Département de Génétique Médicale, Institut National d'Hygiène, 27 Avenue Ibn Batouta, B.P 769, 11400, Rabat, Morocco.
Breast Cancer Res Treat. 2022 Jul;194(1):187-198. doi: 10.1007/s10549-022-06622-3. Epub 2022 May 17.
Breast cancer (BC) is the most common form of female cancer around the world. BC is mostly sporadic, and rarely hereditary. These hereditary forms are mostly BRCA1- and BRCA2-associated hereditary breast and ovarian cancer syndrome. BRCA1 and BRCA2 genes are large and had some recurrent mutations specific to some populations. Through this work we analyze the most recurrent mutations in Moroccan population and compared them to a large review of other BRCA1/2 spectrum mutations in the MENA region.
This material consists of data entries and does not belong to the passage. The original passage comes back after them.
Lemma divide_limb_spec den source q r :
  0 < den < beta -> limbs_ok source -> divide_limb den source = (q, r) ->
  limbs_ok q /\ length q = length source /\ 0 <= r < den /\
  value source = value q * den + r.
Proof.
  intros Hden Hsrc. revert q r.
  induction Hsrc as [|d source Hd Hsrc IH]; intros q r E; cbn [divide_limb] in E.
  - injection E as <- <-. cbn [value length]. split_and!; try done; try lia. apply Forall_nil_2.
  - destruct (divide_limb den source) as [q' r'] eqn:E'.
    destruct (IH _ _ eq_refl) as (Hq & Hlen & Hr & Hv).
    rewrite lor_limbs in E by lia. injection E as <- <-.
    assert (0 <= (r' * beta + d) / den < beta)
      by (split; [apply Z.div_pos; lia|apply Z.div_lt_upper_bound; nia]).
    pose proof (Z.mod_pos_bound (r' * beta + d) den ltac:(lia)).
    pose proof (Z.div_mod (r' * beta + d) den ltac:(lia)).
    rewrite !limb_small by lia.
    split_and!; [by apply Forall_cons_2|simpl; lia|lia|lia|]. cbn [value]. nia.
Qed.

Lemma sub_row_spec q b dest carry row c :
  0 <= q < beta -> limbs_ok b -> limbs_ok dest -> length dest = length b ->
  0 <= carry <= q -> sub_row q b dest carry = (row, c) ->
  limbs_ok row /\ length row = length b /\ 0 <= c <= q /\
  value row = value dest - q * value b - carry + beta ^ Z.of_nat (length b) * c.
Proof.
  intros Hq Hb Hdest. revert b Hb carry row c.
  induction Hdest as [|d dest Hd Hdest IH]; intros b Hb carry row c Hlen Hc E;
    destruct Hb as [|s b Hs Hb]; try done; cbn [sub_row] in E.
  - injection E as <- <-. cbn [value length]. split_and!; try done; try lia. apply Forall_nil_2.
  - injection Hlen as Hlen. rewrite limb_lnot in E by done.
    assert (0 <= q * s <= q * (beta - 1)) by nia.
    rewrite (twolimb_small (q * s)), (twolimb_small (carry + q * s)) in E by nia.
    rewrite (twolimb_small (carry + q * s + (beta - 1 - d))) in E by nia.
    destruct (split_twolimb (carry + q * s + (beta - 1 - d))) as (Hsp & Hl & Hh); [nia|].
    destruct (sub_row _ _ _ _) as [row' c'] eqn:E'. rewrite limb_lnot in E by done.
    injection E as <- <-.
    assert (Z.shiftr (carry + q * s + (beta - 1 - d)) GMP_LIMB_BITS <= q) as Hcq.
    { unfold GMP_LIMB_BITS. rewrite Z.shiftr_div_pow2 by lia.
      assert ((carry + q * s + (beta - 1 - d)) / beta < q + 1); [|lia].
      apply Z.div_lt_upper_bound; nia. }
    apply IH in E' as (Hr & Hrl & Hc' & Hv); auto; [|lia].
    split_and!; [apply Forall_cons_2; [lia|done]|simpl; lia|lia|lia|].
    cbn [value length]. rewrite Nat2Z.inj_succ, Z.pow_succ_r by lia. nia.
Qed.

Lemma add_row_spec b dest carry :
  limbs_ok b -> limbs_ok dest -> length dest = length b -> 0 <= carry <= 1 ->
  limbs_ok (add_row b dest carry) /\ length (add_row b dest carry) = length b /\
  exists c, value (add_row b dest carry) + beta ^ Z.of_nat (length b) * c =
            value dest + value b + carry.
Proof.
  intros Hb Hdest. revert b Hb carry.
  induction Hdest as [|d dest Hd Hdest IH]; intros b Hb carry Hlen Hc;
    destruct Hb as [|s b Hs Hb]; try done; cbn [add_row].
  - split_and!; [apply Forall_nil_2|done|]. exists carry. cbn [value length]. simpl. lia.
  - injection Hlen as Hlen. rewrite limb_lnot by done.
    set (carry' := if negb (carry =? 0) then _ else _).
    assert (0 <= carry' <= 1 /\ s + d + carry = limb (s + d + carry) + beta * carry')
      as [Hc' Hsum].
    { assert (carry' = if beta <=? s + d + carry then 1 else 0) as ->.
      { unfold carry'. destruct (Z.eqb_spec carry 0) as [->|]; simpl negb; cbv iota.
        - destruct (Z.ltb_spec (beta - 1 - d) s), (Z.leb_spec beta (s + d + 0)); lia.
        - destruct (Z.leb_spec (beta - 1 - d) s), (Z.leb_spec beta (s + d + carry)); lia. }
      unfold limb, wrapw, GMP_LIMB_BITS. destruct (Z.leb_spec beta (s + d + carry)).
      - split; [lia|]. rewrite <- (Z.mod_unique (s + d + carry) beta 1 (s + d + carry - beta)); lia.
      - split; [lia|]. rewrite Z.mod_small; lia. }
    destruct (IH b Hb carry' Hlen Hc') as (Hok & Hl & c & Hv).
    pose proof (limb_range (s + d + carry)).
    split_and!; [apply Forall_cons_2; [lia|done]|simpl; lia|].
    exists c. cbn [value length]. rewrite Nat2Z.inj_succ, Z.pow_succ_r by lia. nia.
Qed.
We report in this work a series of 163 unrelated patients (the largest series of Moroccan patients) with familial breast and/or ovarian cancer, selected among patients referred to our oncogenetic outpatient clinic, from 2006 to 2021. To identify genetic variants in these two genes, different genetic analysis strategies have been carried out, using Sanger Sequencing DNA or Target Panel Sequencing.
Pathogenic variants were identified in 27.6% of patients. The most frequent mutation identified in our patients was the c.1310_1313delAAGA, BRCA2 (33%), and three other mutations seem more frequent in the Moroccan population (33%) of all reported patients: c.798_799delTT, BRCA1; and c.3279delC, BRCA1; and c.7234_7235insG in BRCA2 gene.
Through this work, we emphasize the importance of screening for BRCA1 and BRCA2 recurrent mutations in Moroccan patients. Other MENA (MENA: English-language acronym referring to the Middle East and North Africa region) countries had also some recurrent BRCA mutations, which will allow a fast and unexpensive first line genetic analysis and a precise molecular diagnosis. This will allow an adapted follow-up of the patients and a pre-symptomatic diagnosis of their relatives.
乳腺癌(BC)是全球女性最常见的癌症形式。BC 大多为散发性,很少为遗传性。这些遗传性形式大多与 BRCA1-和 BRCA2 相关的遗传性乳腺和卵巢癌综合征有关。BRCA1 和 BRCA2 基因较大,在某些人群中存在一些特定的高频突变。通过这项工作,我们分析了摩洛哥人群中最常见的突变,并将其与 MENA 地区其他 BRCA1/2 谱突变的大型综述进行了比较。
我们在这项工作中报告了 163 例无关的家族性乳腺癌和/或卵巢癌患者(摩洛哥患者中最大的系列),这些患者是从 2006 年至 2021 年在我们的肿瘤遗传门诊就诊的患者中选择的。为了在这两个基因中识别遗传变异,我们使用 Sanger 测序 DNA 或靶向 panel 测序进行了不同的遗传分析策略。
在 27.6%的患者中发现了致病性变异。在我们的患者中最常见的突变是 BRCA2 的 c.1310_1313delAAGA(33%),还有另外三个突变在摩洛哥人群中似乎更为常见(占所有报告患者的 33%):BRCA1 的 c.798_799delTT;BRCA1 的 c.3279delC;BRCA2 基因的 c.7234_7235insG。
通过这项工作,我们强调了在摩洛哥患者中筛查 BRCA1 和 BRCA2 高频突变的重要性。其他 MENA(MENA:中东和北非地区的英语首字母缩写)国家也有一些高频 BRCA 突变,这将允许快速、经济实惠的一线遗传分析和精确的分子诊断。这将允许对患者进行适当的随访,并对其亲属进行症状前诊断。